There are three parts to this self-consciousness on steroids we call social anxiety. First, we believe we have a fatal flaw--there’s something wrong with us, whether it’s something about our personality (e.g., I’m annoying), our entire character (e.g., I’m incompetent), our appearance (e.g., I look weird), or the symptoms of anxiety themselves (e.g., I’m sweaty/blushing/trembling).

Second, we fear that others will see this flaw and judge or reject us for it.

And most important, we feel the urge to hide--to conceal--and therefore avoid situations where we might be revealed. We might avoid overtly by staying home or calling in sick, or we might avoid covertly by showing up, but remaining silent or staring at the floor.

This thing called social anxiety is a slippery character. It’s devious, and frankly, it tells a lot of lies. And those lies can affect your whole life, from causing awkward moments to keeping you stuck at work, in love, or in how you view yourself.

So let’s start with the biggest of them all:

Social anxiety says something is wrong with you.

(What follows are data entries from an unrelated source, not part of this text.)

(** Concrete inputs used to exercise the statements. *)

Module Example.

Definition entry (slot : string) (cal : Q) : Meal.t :=
  {| Meal.meal := Some slot; Meal.time := None; Meal.recipe_id := None;
     Meal.recipe_name := None; Meal.cal := Some cal; Meal.protein_g := None;
     Meal.ingredients := None; Meal.prep_time_min := None;
     Meal.type := None; Meal.focus := None; Meal.duration_min := None;
     Meal.notes := None |}.

(** A week in which only Monday has meals. *)
Definition sparse_week : WeekPlan :=
  [("Monday", [entry "lunch" 700; entry "dinner" 700]); ("Tuesday", []);
   ("Wednesday", []); ("Thursday", []); ("Friday", []); ("Saturday", []);
   ("Sunday", [])].

(** The profile of the target-calorie scenario. *)
Definition scenario_profile : Profile.t :=
  {| Profile.name := None; Profile.age := Some 20;
     Profile.height_cm := Some 168; Profile.weight_kg := Some 45;
     Profile.goal := Some "gain_weight";
     Profile.activity_level := Some "moderate";
     Profile.wake_time := None; Profile.sleep_time := None |}.

Definition lunch (id : string) (calories : Q) : Recipe.t :=
  {| Recipe.id := id; Recipe.title := id;
     Recipe.meal_type := Some ["lunch"]; Recipe.cuisine := Some "Indian";
     Recipe.calories := calories; Recipe.protein_g := Some 30;
     Recipe.ingredients := Some ["rice"; "lentils"];
     Recipe.prep_time_min := Some 25; Recipe.allergens := Some [];
     Recipe.gut_friendly := Some true |}.

(** A catalog of two lunches; "dal" is nearer to the 700 kcal target and
    ranks first. *)
Definition two_lunches : list Recipe.t := [lunch "dal" 700; lunch "pulao" 600].

(** A freshly created memory bank and an orchestrator on top of it. *)
Definition fresh_data : MemoryBank.Data :=
  {| MemoryBank.user_profile := Profile.empty;
     MemoryBank.preferences := Preferences.empty;
     MemoryBank.pantry := [];
     MemoryBank.history := [] |}.

Definition fresh_orchestrator : OrchestratorAgent.t :=
  {| OrchestratorAgent.memory_bank :=
       {| MemoryBank.data := fresh_data; MemoryBank.file := fresh_data |};
     OrchestratorAgent.session_service := [];
     OrchestratorAgent.recipe_worker := two_lunches;
     OrchestratorAgent.use_real_llm := false;
     OrchestratorAgent.nutrition_data := [] |}.

Definition env : OrchestratorAgent.Env :=
  {| OrchestratorAgent.uuid4 := "5f0c";
     OrchestratorAgent.llm := PlannerAgent.NoApiKey;
     OrchestratorAgent.now_plan_stamp := "20240101_120000";
     OrchestratorAgent.now_isoformat := "2024-01-01T12:00:00";
     OrchestratorAgent.now_date := "2024-01-01" |}.

Definition dinner (id : string) (calories : Q) (allergens : list string)
    : Recipe.t :=
  {| Recipe.id := id; Recipe.title := id;
     Recipe.meal_type := Some ["dinner"]; Recipe.cuisine := Some "Indian";
     Recipe.calories := calories; Recipe.protein_g := Some 25;
     Recipe.ingredients := Some ["rice"; "eggs"];
     Recipe.prep_time_min := Some 30; Recipe.allergens := Some allergens;
     Recipe.gut_friendly := Some true |}.

(** Three dinners, ranked khichdi, curry, biryani for the 650 kcal target. *)
Definition three_dinners : list Recipe.t :=
  [dinner "biryani" 800 ["nuts"]; dinner "khichdi" 650 [];
   dinner "curry" 700 []].

Definition nut_allergy : Preferences.t :=
  {| Preferences.cuisine := None; Preferences.dislikes := None;
     Preferences.allergies := Some ["nuts"];
     Preferences.gut_issues := None |}.

End Example.

(** * Properties *)

(** ** Facts about the Python primitives *)

Section PyFacts.

Lemma str_in_iff (s : string) (l : list string) :
  Py.str_in s l = true <-> In s l.
Proof.
  unfold Py.str_in. rewrite existsb_exists. split.
  - intros [x [Hin Heq]]. apply String.eqb_eq in Heq. now subst.
  - intros Hin. exists s. split; [assumption | apply String.eqb_refl].
Qed.

Lemma str_in_false_iff (s : string) (l : list string) :
  Py.str_in s l = false <-> ~ In s l.
Proof.
  rewrite <- str_in_iff. destruct (Py.str_in s l); split; congruence.
Qed.

Lemma truthy_iff {A : Type} (l : list A) : Py.truthy l = true <-> l <> [].
Proof. destruct l; simpl; split; congruence. Qed.

Lemma Qltb_true (a b : Q) : Py.Qltb a b = true <-> (a < b)%Q.
Proof.
  unfold Py.Qltb. rewrite negb_true_iff. split.
  - intros H. apply Qnot_le_lt. intros Hle.
    apply Qle_bool_iff in Hle. congruence.
  - intros H. destruct (Qle_bool b a) eqn:E; [|reflexivity].
    apply Qle_bool_iff in E. exfalso. exact (Qlt_not_le _ _ H E).
Qed.

Lemma Qltb_false (a b : Q) : Py.Qltb a b = false <-> (b <= a)%Q.
Proof.
  unfold Py.Qltb. rewrite negb_false_iff. apply Qle_bool_iff.
Qed.

Lemma Qgeb_true (a b : Q) : Py.Qgeb a b = true <-> (b <= a)%Q.
Proof. unfold Py.Qgeb. apply Qle_bool_iff. Qed.

End PyFacts.

(** ** The stable sort, for numeric keys *)

Section SortFacts.

Context {A : Type} (key : A -> Q).

Let ordered (a b : A) : Prop := (key a <= key b)%Q.

Lemma insert_perm (x : A) (l : list A) :
  Permutation (Py.insert key Py.Qltb x l) (x :: l).
Proof.
  induction l as [|y l IH]; simpl.
  - apply Permutation_refl.
  - destruct (Py.Qltb (key y) (key x)).
    + eapply perm_trans; [apply perm_skip, IH | apply perm_swap].
    + apply Permutation_refl.
Qed.

Lemma sort_perm (l : list A) : Permutation (Py.sort key Py.Qltb l) l.
Proof.
  induction l as [|x l IH]; simpl.
  - apply perm_nil.
  - eapply perm_trans; [apply insert_perm | apply perm_skip, IH].
Qed.

Lemma insert_sorted (x : A) (l : list A) :
  StronglySorted ordered l ->
  StronglySorted ordered (Py.insert key Py.Qltb x l).
Proof.
  induction 1 as [|y l Hs IH Hall]; simpl.
  - constructor; constructor.
  - destruct (Py.Qltb (key y) (key x)) eqn:E.
    + constructor; [exact IH|].
      apply (Permutation_Forall (Permutation_sym (insert_perm x l))).
      constructor; [|exact Hall].
      apply Qltb_true in E. apply Qlt_le_weak, E.
    + apply Qltb_false in E.
      constructor; [constructor; assumption|].
      constructor; [exact E|].
      eapply Forall_impl; [|exact Hall].
      intros a Ha. unfold ordered in *. eapply Qle_trans; eassumption.
Qed.

Lemma sort_sorted (l : list A) :
  StronglySorted ordered (Py.sort key Py.Qltb l).
Proof.
  induction l as [|x l IH]; simpl.
  - constructor.
  - apply insert_sorted, IH.
Qed.



End SortFacts.



(** ** RecipeWorker *)

Section RecipeWorkerFacts.

Lemma collect_matches {A : Type} (f : A -> bool) (l acc : list A) :
  fold_left (fun matched x => if negb (f x) then matched else matched ++ [x])
    l acc
  = acc ++ filter f l.
Proof.
  revert acc. induction l as [|x l IH]; intros acc; simpl.
  - now rewrite app_nil_r.
  - rewrite IH. destruct (f x); simpl.
    + now rewrite <- app_assoc.
    + reflexivity.
Qed.

Lemma opt_str_in_iff (x : option string) (l : list string) :
  Py.opt_str_in x l = true <-> exists c, x = Some c /\ In c l.
Proof.
  destruct x as [c|]; simpl.
  - rewrite str_in_iff. split.
    + intros H. now exists c.
    + intros [c' [E H]]. now inversion E; subst.
  - split; [discriminate | intros [c [E _]]; discriminate].
Qed.

Lemma no_allergen_iff (allergens exclude_allergens : list string) :
  existsb (fun allergen => Py.str_in allergen allergens) exclude_allergens
  = false
  <-> forall a, In a exclude_allergens -> ~ In a allergens.
Proof.
  split.
  - intros H a Ha Hin.
    assert (E : existsb (fun allergen => Py.str_in allergen allergens)
                  exclude_allergens = true).
    { apply existsb_exists. exists a. split; [exact Ha|].
      now apply str_in_iff. }
    congruence.
  - intros H.
    destruct (existsb _ exclude_allergens) eqn:E; [|reflexivity].
    apply existsb_exists in E. destruct E as [a [Ha Hin]].
    apply str_in_iff in Hin. exfalso. exact (H a Ha Hin).
Qed.

Lemma cuisine_ok_iff (cuisine : option string)
    (preferred_cuisines : list string) :
  Py.truthy preferred_cuisines
  && negb (Py.opt_str_in cuisine preferred_cuisines)
  && negb (Py.opt_str_in cuisine ["Indian"; "South Indian"]) = false
  <-> (preferred_cuisines <> [] ->
       exists c, cuisine = Some c
                 /\ (In c preferred_cuisines
                     \/ In c ["Indian"; "South Indian"])).
Proof.
  split.
  - intros H Hne. apply truthy_iff in Hne. rewrite Hne in H. simpl in H.
    destruct (Py.opt_str_in cuisine preferred_cuisines) eqn:E1.
    + apply opt_str_in_iff in E1. destruct E1 as [c [Ec Hin]].
      exists c. auto.
    + simpl in H. apply negb_false_iff in H.
      apply opt_str_in_iff in H. destruct H as [c [Ec Hin]].
      exists c. auto.
  - intros H. destruct (Py.truthy preferred_cuisines) eqn:Et;
      [|reflexivity].
    apply truthy_iff in Et. destruct (H Et) as [c [Ec [Hin|Hin]]].
    + assert (E : Py.opt_str_in cuisine preferred_cuisines = true)
        by (apply opt_str_in_iff; eauto).
      now rewrite E.
    + assert (E : Py.opt_str_in cuisine ["Indian"; "South Indian"] = true)
        by (apply opt_str_in_iff; eauto).
      rewrite E. simpl. apply andb_false_r.
Qed.

Lemma gut_ok_iff (gut_friendly : option bool) (gut_friendly_only : bool) :
  gut_friendly_only && negb (Py.get gut_friendly false) = false
  <-> (gut_friendly_only = true -> gut_friendly = Some true).
Proof.
  destruct gut_friendly_only, gut_friendly as [[|]|]; simpl;
    split; intros; try reflexivity; try discriminate; auto.
  - assert (Some false = Some true) by auto. discriminate.
  - assert (@None bool = Some true) by auto. discriminate.
Qed.

(** The boolean filter of the source decides the four predicates. *)
Lemma matches_criteria_iff (r : Recipe.t) (slot : string)
    (exclude_allergens preferred_cuisines : list string)
    (gut_friendly_only : bool) :
  RecipeWorker._matches_criteria r slot exclude_allergens preferred_cuisines
    gut_friendly_only = true
  <-> Spec.satisfies_filters slot exclude_allergens preferred_cuisines
        gut_friendly_only r.
Proof.
  unfold RecipeWorker._matches_criteria, Spec.satisfies_filters.
  rewrite <- str_in_iff, <- no_allergen_iff, <- cuisine_ok_iff,
    <- gut_ok_iff.
  destruct (Py.str_in slot _); simpl;
    [|split; [discriminate | intros [H _]; discriminate]].
  destruct (existsb _ exclude_allergens); simpl;
    [split; [discriminate | intros [_ [H _]]; discriminate]|].
  destruct (Py.truthy preferred_cuisines && _ && _); simpl;
    [split; [discriminate | intros [_ [_ [H _]]]; discriminate]|].
  destruct (gut_friendly_only && _); simpl;
    [split; [discriminate | intros [_ [_ [_ H]]]; discriminate]|].
  tauto.
Qed.

(** [execute] is: filter in catalog order, stable sort by distance, keep
    five. *)
Lemma execute_query (catalog : list Recipe.t) (slot : string)
    (exclude_allergens preferred_cuisines : list string)
    (gut_friendly_only : bool) (calorie_target : Q) :
  RecipeWorker.recipes
    (RecipeWorker.execute catalog
       (Spec.query slot exclude_allergens preferred_cuisines
          gut_friendly_only calorie_target))
  = firstn 5
      (Py.sort (RecipeWorker.distance calorie_target) Py.Qltb
         (filter
            (fun r =>
               RecipeWorker._matches_criteria r slot exclude_allergens
                 preferred_cuisines gut_friendly_only)
            catalog)).
Proof.
  unfold RecipeWorker.execute, Spec.query, Py.slice_to. simpl.
  rewrite collect_matches. reflexivity.
Qed.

Do you know someone who is absolutely beautiful but has no idea? Whenever they look in the mirror they see someone ugly looking back at them. Maybe they hate their nose, their weight, or their shape. They completely overlook everything that makes them the lovely or handsome person they are and zoom in on a “flaw” that no one else can see.

Social anxiety is just like this, but instead of the outside, it’s for the inside. It’s a distorted view of who we are as a person.

In other words, those of us with social anxiety only think we have a fatal flaw. And our anxiety is a direct result of thinking our perceived fatal flaw will become obvious to everyone, who will then judge and reject us for it.

You might fear that it will be revealed that you are…

  • Boring, 
  • Stupid, 
  • Weak, 
  • Not confident, 
  • Annoying, 
  • Weird,
  • A loser, 
  • Incoherent, 
  • Incompetent
  • Have no personality, 
  • Idiotic, 
  • Awkward, 
  • Have no social skills

It could also be something more external that you’re afraid people will see.  You may be worried it will become obvious that you’re...

  • Going blank, 
  • Unattractive, 
  • Sweaty, 
  • Blushing, 
  • Shaking, 
  • Speaking with a trembling voice, 
  • Weird-looking

Or maybe something else. Whatever your perceived flaw, you’re afraid it will be noticed and you’ll be criticized for it.

But guess what?

Your fatal flaw isn’t really true.

 

It’s a distortion. It’s a perception. Or misperception, as it were. It’s like body dysmorphia--like the perfectly normal and lovely men and women you know who look in the mirror and see someone ugly--except it’s for your inner self.

It’s the biggest lie that social anxiety tells you. But the perception is so strong that it makes us act as if it were true:

  • If we think we’re stupid, we won’t raise our hand in class.
  • If we think we’re an awkward loser, we’ll stand in the corner at the party and scroll through our phone.
  • If we think we’re incompetent, we’ll pass on the promotion at work
  • If we think people will see us blush and think we’re weak, we’ll avoid going out with friends (well, unless the bar is really dark).
  • And on and on...

Your belief in the fatal flaw makes you act in a way that gets in the way of living your life and being yourself.

But guess what? This and all the other myths of social anxiety can be refuted.

In the next 6 days, we’ll cover 6 more myths of social anxiety and, more importantly, what to do about them. Each day I’ll give you an exercise to try out. Those of you who know the Savvy Psychologist podcast know that I aim to make all my tips actionable and to give you concrete steps you can take. We’ll do the same thing in this series.

Tomorrow, we’ll continue on!

Until then, be kind to others and yourself!